- Theatrical release poster
- Directed by: Hunter Richards
- Written by: Hunter Richards
- Produced by: Ash Shaw; Paul Davis-Miller; Bonnie Timmermann;
- Starring: Chris Evans; Jason Statham; Jessica Biel; Joy Bryant; Kelli Garner; Isla Fisher;
- Cinematography: Jo Willems
- Edited by: Tracey Wadmore-Smith
- Music by: The Crystal Method
- Production company: Destination Films
- Distributed by: Samuel Goldwyn Films
- Release dates: September 3, 2005 (Montreal World Film Festival); February 10, 2006 (United States);
- Running time: 92 minutes
- Country: United States
- Language: English
- Box office: $20,361

= London (2005 American film) =

2005 American romantic drama film

London is a 2005 American romantic drama film written and directed by Hunter Richards. It stars Chris Evans, Jason Statham, Jessica Biel, Joy Bryant, Kelli Garner, and Isla Fisher.

==Plot==
Syd (Chris Evans) receives a phone call from a friend informing him that his ex-girlfriend London (Jessica Biel) is having a going-away party before she moves to California with her new boyfriend in a few days. Syd, who has been deeply depressed since London dumped him, flies into a rage upon hearing the news, and wrecks his apartment. He decides to go to the party uninvited, bringing along Bateman (Jason Statham), a banker who delivers cocaine to Syd as a favor to their mutual dealer.

After arriving at the party at the condominium belonging to the parents of club girl Rebecca (Isla Fisher), Bateman and Syd install themselves in the bathroom, where they snort line after line of cocaine, guzzle tequila and discuss love, sex, God, women and pain. Over the course of the night and a massive pile of blow, Bateman tells Syd to get on with his life.

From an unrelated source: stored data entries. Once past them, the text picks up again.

Section acquire.
Context `{Al : SqliterkAlloc} `{AL : !SqliterkAllocLaws Al} `{Fi : SqliterkFile} `{Co : SqliterkCodec}.
Context `{Ut : SqliterkUtil} `{UL : !UtilLaws Ut}.
Context (d : list Z) `{FL : !FileLaws Fi d} (memory : ~ refused) (bytes : Forall is_byte d).

(** The bytes of a page in the file. *)
Definition page_of (p : sqliterk_pager) (pageno : Z) : list Z :=
  slice ((pageno - 1) * pagesize p) (pagesize p) d.

(** The page is in the file as a whole. *)
Definition whole_page (p : sqliterk_pager) (pageno : Z) : Prop :=
  valid_page p pageno /\ pageno * pagesize p <= zlen d.

Lemma zlen_page p pageno : good_pager p -> whole_page p pageno -> zlen (page_of p pageno) = pagesize p.
Proof.
  intros [_ Hs _ _ _] [Hv Hw]. unfold valid_page in Hv. unfold page_of. apply zlen_slice; nia.
Qed.

Lemma Forall_page p pageno : Forall is_byte (page_of p pageno).
Proof. by apply Forall_slice. Qed.

Definition page_type_byte (p : sqliterk_pager) (pageno : Z) : Z :=
  be_val (slice (sqliterkPagenoHeaderOffset pageno) 1 (page_of p pageno)).
Lemma interior_content_spec rec bt n p kids (s : rkst) :
  interior_at (pgr s) n (map t_root kids) -> geo p = geo (pgr s) -> good_pager (pgr s) ->
  Forall (fun k => forall s : rkst, ready p bt k s ->
            wp (rec bt (t_root k)) (fun rc s' => rc = SQLITERK_OK /\ walked bt k s s') s) kids ->
  ready p bt (joined kids) s ->
  wp (parse_page_content notify rec bt n)
    (fun rc s' => rc = SQLITERK_OK /\ walked bt (joined kids) s s') s.
Proof.
  intros (Hn1 & Hw & Hty & offs & ks & right & Hcells & Hkids & Hptr & Hright & Hrm) Hgeo Hg Hrec Hready.
  apply pwp_wp, (page_content_cells _ rec bt n offs sqliterk_page_type_interior_table); [by right|done|done|exact Hty|exact Hcells|].
  intros s1 Hq1. apply wp_pwp. cbn [Z.eqb Pos.eqb orb sqliterk_page_type_interior_table]. cbv zeta. cbv iota.
  pose proof (zlen_page d _ _ Hg Hw) as Hpl. pose proof Hg as [_ Hps _ _ _].
  destruct Hcells as (_ & Hmax & _). zlen_pos.
  apply wp_rk_malloc; [lia|]. intros s2 Hq2.
  eapply wp_bind_lift_res.
  { apply children_of_spec; [by apply Forall_slice|]. rewrite Hpl. exact Hptr. }
  eapply wp_bind_lift_res.
  { rewrite parse_int_be; [|auto|lia|lia|by apply Forall_slice|rewrite Hright; exact Hrm]. reflexivity. }
  rewrite Hright, <- Hkids.
  assert (Hm : moved [] [] s s2) by (apply quiet_moved; [done|by eapply quiet_trans]).
  apply wp_bind. eapply wp_mono.
  { apply (parse_children_spec rec bt p); [done|]. destruct Hready as (H1 & H2 & H3 & H4 & H5).
    split; [by rewrite (mv_geo _ _ _ _ Hm)|]. split; [apply Hm|]. split; [by eapply plain_tree_moved|]. split.
    - eapply Forall_impl; [exact H4|]. intros q. by apply (idle_moved _ _ _ _ _ Hm).
    - eapply counts_moved; [exact Hm|exact H5|zlen_pos; lia]. }
  intros [] s3 Hw3. apply wp_ret. split; [done|]. exact (moved_trans [] _ [] _ s s2 s3 Hm Hw3).
Qed.

(** The state in which the contents of a page are walked. *)
Lemma ready_marked p bt t n (s : rkst) :
  ready p bt t s -> valid_page (pgr s) n -> (n ∉ t_pages t) ->
  ready p bt t (in_pages (with_status n sqliterk_status_checking (pgr s)) s).
Proof.
  intros (H1 & H2 & (P1 & P2 & P3 & P4) & H4 & H5) Hv Hn. split; [done|]. split; [by apply good_with_status|].
  split; [by split|]. split; [|done]. apply Forall_forall. intros q Hq. rewrite Forall_forall in H4.
  destruct (H4 q Hq) as [Hqv Hqs]. split; [done|]. cbn [in_pages pgr pst pg].
  rewrite status_at_with by done. destruct (q =? n) eqn:E; [|done].
  assert (q = n) as -> by lia. done.
Qed.

Lemma tree_spec h : forall p bt t (s : rkst) depth,
  stored h p t -> NoDup (t_pages t) -> ready p bt t s -> (h < depth)%nat ->
  wp (sqliterkBtreeParsePage notify depth bt (t_root t)) (fun rc s' => rc = SQLITERK_OK /\ walked bt t s s') s.
Proof.
  induction h as [|h IH]; intros p bt t s depth Hst Hnd Hready Hdep; destruct depth as [|depth]; try lia;
    cbn [sqliterkBtreeParsePage]; pose proof Hready as (Hgeo & Hg & Hpt & Hidle & Hroom); pose proof Hpt as (Hn & _).
  - destruct Hst as (Hleaf & Hpages & Hov). unfold walked. rewrite Hpages in *. cbn [app].
    apply Forall_cons in Hidle as [Hid _]. pose proof Hid as [Hv _]. rewrite zlen_cons, zlen_nil in Hroom.
    apply parse_page_spec; [done|done|done|eapply counts_less; [exact Hroom|lia]|].
    destruct Hpt as (P1 & P2 & P3 & P4). rewrite Hov in *.
    apply leaf_content_spec; [by apply (leaf_at_geo p)|by apply good_with_status|by split| ].
    eapply counts_less; [exact Hroom|lia].
  - destruct Hst as (kids & Hint & Hkids & Hpages & Hov & Hrows).
    unfold walked. rewrite Hpages, Hov, Hrows in *. cbn [app].
    apply Forall_cons in Hidle as [Hid Hidk]. pose proof Hid as [Hv _]. rewrite zlen_cons in Hroom.
    apply NoDup_cons in Hnd as [Hnin Hnd].
    assert (Hrk : ready p bt (joined kids) s).
    { split; [done|]. split; [done|]. split; [done|]. split; [done|]. eapply counts_less; [exact Hroom|simpl; lia]. }
    apply (parse_page_spec _ bt (t_root t) (t_pages (joined kids) ++ t_overflow (joined kids))); [done|done|done| |].
    { eapply counts_less; [exact Hroom|]. rewrite zlen_app. simpl. lia. }
    apply (interior_content_spec _ bt (t_root t) p kids); [by apply (interior_at_geo p)|done|by apply good_with_status| |by apply ready_marked].
    clear Hrk Hint Hidk Hroom Hnin Hready Hgeo Hg Hpt Hpages Hov Hrows Hid Hv. 
    induction Hkids as [|k kids Hk Hkids IHk]; [constructor|]. cbn [mbind list_bind] in Hnd.
    apply NoDup_app in Hnd as (Hnd1 & _ & Hnd2). constructor; [|by apply IHk].
    intros s0 Hr0. apply (IH p); [done|done|done|lia].
Qed.
End walk.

The private party-within-a-party is soon joined by Maya (Kelli Garner) and Mallory (Joy Bryant), who feign sympathy for Syd to grab some free cocaine. When Syd learns that London has arrived, Bateman challenges him to go out and talk to her.

After a heated confrontation in the middle of the party, Syd and London decide to leave to talk somewhere more private. As they are leaving, a fight ensues in which Syd and Bateman fight the other male guests, barely making it out of the party. London and Syd make up in Syd's car, and later they have sex in London's apartment. In the last scene, at the airport, Syd tells London he loves her. Although this impresses London, she still leaves him.

==Music==

American electronica group The Crystal Method performed the score for the film.

The song "Roboslut" appears in the North American PlayStation 2 release of Dance Dance Revolution SuperNova, but is retitled "Robogirl" due to censorship.

- Track listing
All songs written and performed by The Crystal Method except where noted.

1. "London"
2. "Restless" by Evil Nine featuring Toastie Taylor
3. "Smoked" (Vocals by Troy Bonnes)
4. "Fire to Me" (vs. Hyper)
5. "Roboslut"
6. "Defective"
7. "Vice"
8. "Crime" by Troy Bonnes
9. "C'mon Children" by The Out Crowd
10. "Onesixteen"
11. "Sucker Punch" by Connie Price and the Keystones
12. "Glass Breaker" (Vocals by Charlotte Martin)
13. "I Luv U"
14. "Nothing Like You and I" by The Perishers

==Reception==
===Critical response===
On Rotten Tomatoes, the film has a 14% approval rating, based on 36 reviews, with an average rating of 3.7 out of 10. The website's consensus reads, "Hampered by pretension and undermined by unlikable characters, London proves that the novelty of seeing actors play against type isn't enough to rescue a deeply flawed film." On Metacritic, it has a weighted average score of 24 out of 100, based on reviews from 15 critics, indicating "generally unfavorable" reviews.

Roger Ebert of the Chicago Sun-Times gave the film one out of four stars, writing, "Chris Evans and Jason Statham have verbal facility and energy, which enables them to propel this dreck from one end of 92 minutes to the other, and the women in the movie are all perfectly adequate at playing bimbo cokeheads. I have seen all of these actors on better days in better movies, and I may have a novena said for them."
Laura Kern of The New York Times called it "a misfired attempt at provocation and the exploration of philosophical thought, London is little more than an immature display of male bonding on speed."